9.2 MICHIGAN, INCLUDING ITS REGENTS, FELLOWS, OFFICERS, EMPLOYEES AND AGENTS, MAKES NO REPRESENTATIONS, EXTENDS NO WARRANTIES OF ANY KIND, EITHER EXPRESS OR IMPLIED, INCLUDING BUT NOT LIMITED TO THE IMPLIED WARRANTIES OF MERCHANTABILITY OR FITNESS FOR A PARTICULAR PURPOSE, AND ASSUMES NO RESPONSIBILITIES WHATEVER WITH RESPECT TO DESIGN, DEVELOPMENT, MANUFACTURE, USE, SALE OR OTHER DISPOSITION BY LICENSEE OR SUBLICENSEES OF LICENSED PRODUCTS.
9.3 LICENSEE AND SUBLICENSEES ASSUME THE ENTIRE RISK AS TO PERFORMANCE OF LICENSED PRODUCTS. In no event shall MICHIGAN, including its Regents, fellows, officers, employees and agents, be responsible or liable for any direct, indirect, special, incidental, or consequential damages or lost profits or other economic loss or damage with respect to LICENSED PRODUCTS, to LICENSEE, SUBLICENSEES or any other individual or entity regardless of legal or equitable theory. The above limitations on liability apply even though MICHIGAN, its Regents, fellows, officers, employees or agents may have been advised of the possibility of such damage.
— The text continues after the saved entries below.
(** The reads of a run are consecutive pieces of the stream: no byte is
    read twice and none is skipped. *)
Lemma framing_windows (c : nat) (s : bytes) (tr : list event) :
  framing packet c s tr ->
  exists rest, s = concat (windows tr) ++ rest.
Proof.
  induction 1 as [c s Hs | c w rest tr Hl Hw _ [r IH] | c rest Hl
                 | c w rest tr Hl _ [r IH]].
  - now exists s.
  - exists r.
    change (windows (Seek c w false :: tr)) with (w :: windows tr).
    cbn [concat]. rewrite <- app_assoc. now f_equal.
  - now exists rest.
  - exists r.
    change (windows (Seek c marker_bytes true :: Payload (c + 4) w
                       :: Log packet (u32_at w 0) (u32_at w 4) (u32_at w 8)
                       :: tr))
      with (marker_bytes :: w :: windows tr).
    cbn [concat]. rewrite <- !app_assoc. now do 2 f_equal.
Qed.


(** A DECODING read comes right after a SEEKING read that found the
    marker, and returns the twelve bytes after it. *)
Lemma framing_payload (c : nat) (s : bytes) (tr : list event) :
  framing packet c s tr ->
  forall off w,
    In (Payload off w) tr ->
    exists j : nat,
      off = (c + 4 * j + 4)%nat
      /\ firstn 4 (skipn (4 * j) s) = marker_bytes
      /\ w = firstn 12 (skipn (4 * j + 4) s)
      /\ List.length w = 12%nat.
Proof.
  induction 1 as [c s Hs | c w rest tr Hl Hw _ IH | c rest Hl
                 | c w rest tr Hl _ IH]; intros off v Hin.
  - destruct Hin.
  - destruct Hin as [E | Hin]; [discriminate E|].
    destruct (IH _ _ Hin) as (j & -> & Hm & -> & Hv).
    exists (S j). split; [lia|].
    replace (4 * S j)%nat with (4 + 4 * j)%nat by lia.
    rewrite <- Nat.add_assoc, !skipn_past by assumption.
    now repeat split.
  - destruct Hin as [E | []]. discriminate E.
  - destruct Hin as [E | [E | [E | Hin]]]; try discriminate E.
    + injection E as <- <-. exists 0%nat.
      split; [lia|]. cbn [Nat.mul Nat.add].
      split; [reflexivity|].
      change (skipn 4 (marker_bytes ++ w ++ rest)) with (w ++ rest).
      rewrite firstn_window by assumption. now split.
    + destruct (IH _ _ Hin) as (j & -> & Hm & -> & Hv).
      exists (4 + j)%nat. split; [lia|].
      replace (4 * (4 + j) + 4)%nat with (4 + (12 + (4 * j + 4)))%nat by lia.
      replace (4 * (4 + j))%nat with (4 + (12 + 4 * j))%nat by lia.
      rewrite !(skipn_past marker_bytes) by reflexivity.
      rewrite !skipn_past by assumption.
      now repeat split.
Qed.

(** A report is made on the object [packet], from a payload that was
    read. *)
Lemma framing_log (c : nat) (s : bytes) (tr : list event) :
  framing packet c s tr ->
  forall l x y z,
    In (Log l x y z) tr ->
    l = packet
    /\ exists off w, In (Payload off w) tr /\ (x, y, z) = payload_fields w.
Proof.
  induction 1 as [c s Hs | c w rest tr Hl Hw _ IH | c rest Hl
                 | c w rest tr Hl _ IH]; intros l x y z Hin.
  - destruct Hin.
  - destruct Hin as [E | Hin]; [discriminate E|].
    destruct (IH _ _ _ _ Hin) as (-> & off & v & Hp & Hv).
    split; [reflexivity|]. exists off, v. split; [now right | assumption].
  - destruct Hin as [E | []]. discriminate E.
  - destruct Hin as [E | [E | [E | Hin]]]; try discriminate E.
    + injection E as <- <- <- <-. split; [reflexivity|].
      exists (c + 4)%nat, w. split; [right; now left | reflexivity].
    + destruct (IH _ _ _ _ Hin) as (-> & off & v & Hp & Hv).
      split; [reflexivity|]. exists off, v.
      split; [now do 3 right | assumption].
Qed.

End framing_facts.

Lemma reports_none (tr : list event) :
  (forall l x y z, ~ In (Log l x y z) tr) -> reports tr = [].
Proof.
  induction tr as [|e tr IH]; intros H; [reflexivity|].
  destruct e as [off w hit | off w | l x y z].
  - cbn. apply IH. intros l x y z Hin. apply (H l x y z). now right.
  - cbn. apply IH. intros l x y z Hin. apply (H l x y z). now right.
  - exfalso. apply (H l x y z). now left.
Qed.

Lemma reports_cons (e : event) (tr : list event) :
  reports (e :: tr) = reports [e] ++ reports tr.
Proof. unfold reports. cbn [flat_map]. now rewrite app_nil_r. Qed.

Lemma reports_seek (off : nat) (w : bytes) (hit : bool) (tr : list event) :
  reports (Seek off w hit :: tr) = reports tr.
Proof. reflexivity. Qed.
9.4 LICENSEE shall not, and shall require that its SUBLICENSEES do not, make any statements, representations or warranties whatsoever to any person or entity, or accept any liabilities or responsibilities whatsoever from any person or entity, that are inconsistent with any disclaimer or limitation included in this Article 9.
ARTICLE 10 — INDEMNITY; INSURANCE
10.1 LICENSEE shall defend, indemnify and hold harmless and shall require SUBLICENSEES to defend, indemnify and hold harmless MICHIGAN, including its Regents, fellows, officers, employees, students, and agents (collectively, “MICHIGAN Indemnitees”), for and against any and all damages, losses, and expenses of any nature (including attorneys’ fees and other litigation expenses), including but not limited to, death, personal injury, illness, property damage, economic loss or products liability (collectively, “Losses”), based on third party claims or demands arising from or in connection with any of the following: (1) Any manufacture, use, sale or other disposition by LICENSEE, its AFFILIATES SUBLICENSEES or LICENSEE’S transferees of LICENSED PRODUCTS or LICENSED PROCESSES, including any product liability actions; and (2) The use or practice by LICENSEE, its AFFILIATES or SUBLICENSEES of the PATENT RIGHTS; except to the extent such Losses arise from the negligence or willful misconduct of a MICHIGAN Indemnitee.
10.2 HHMI and its trustees, officers, employees, and agents (collectively, “HHMI Indemnitees”), will be indemnified, defended by counsel reasonably acceptable to HHMI, and held harmless by the LICENSEE and SUBLICENSEES from and against any third party claim, liability, cost, expense, damage, deficiency, loss, or obligation, of any kind or nature (including, without limitation, reasonable attorneys’ fees and other costs and expenses of defense) (collectively, “Claims”), based upon, arising out of, or otherwise relating to this Agreement, including without limitation any cause of action relating to product liability. The previous sentence will not apply to the extent any Claim is determined with finality by a court of competent jurisdiction to result solely from the gross negligence or willful misconduct of an HHMI Indemnitee.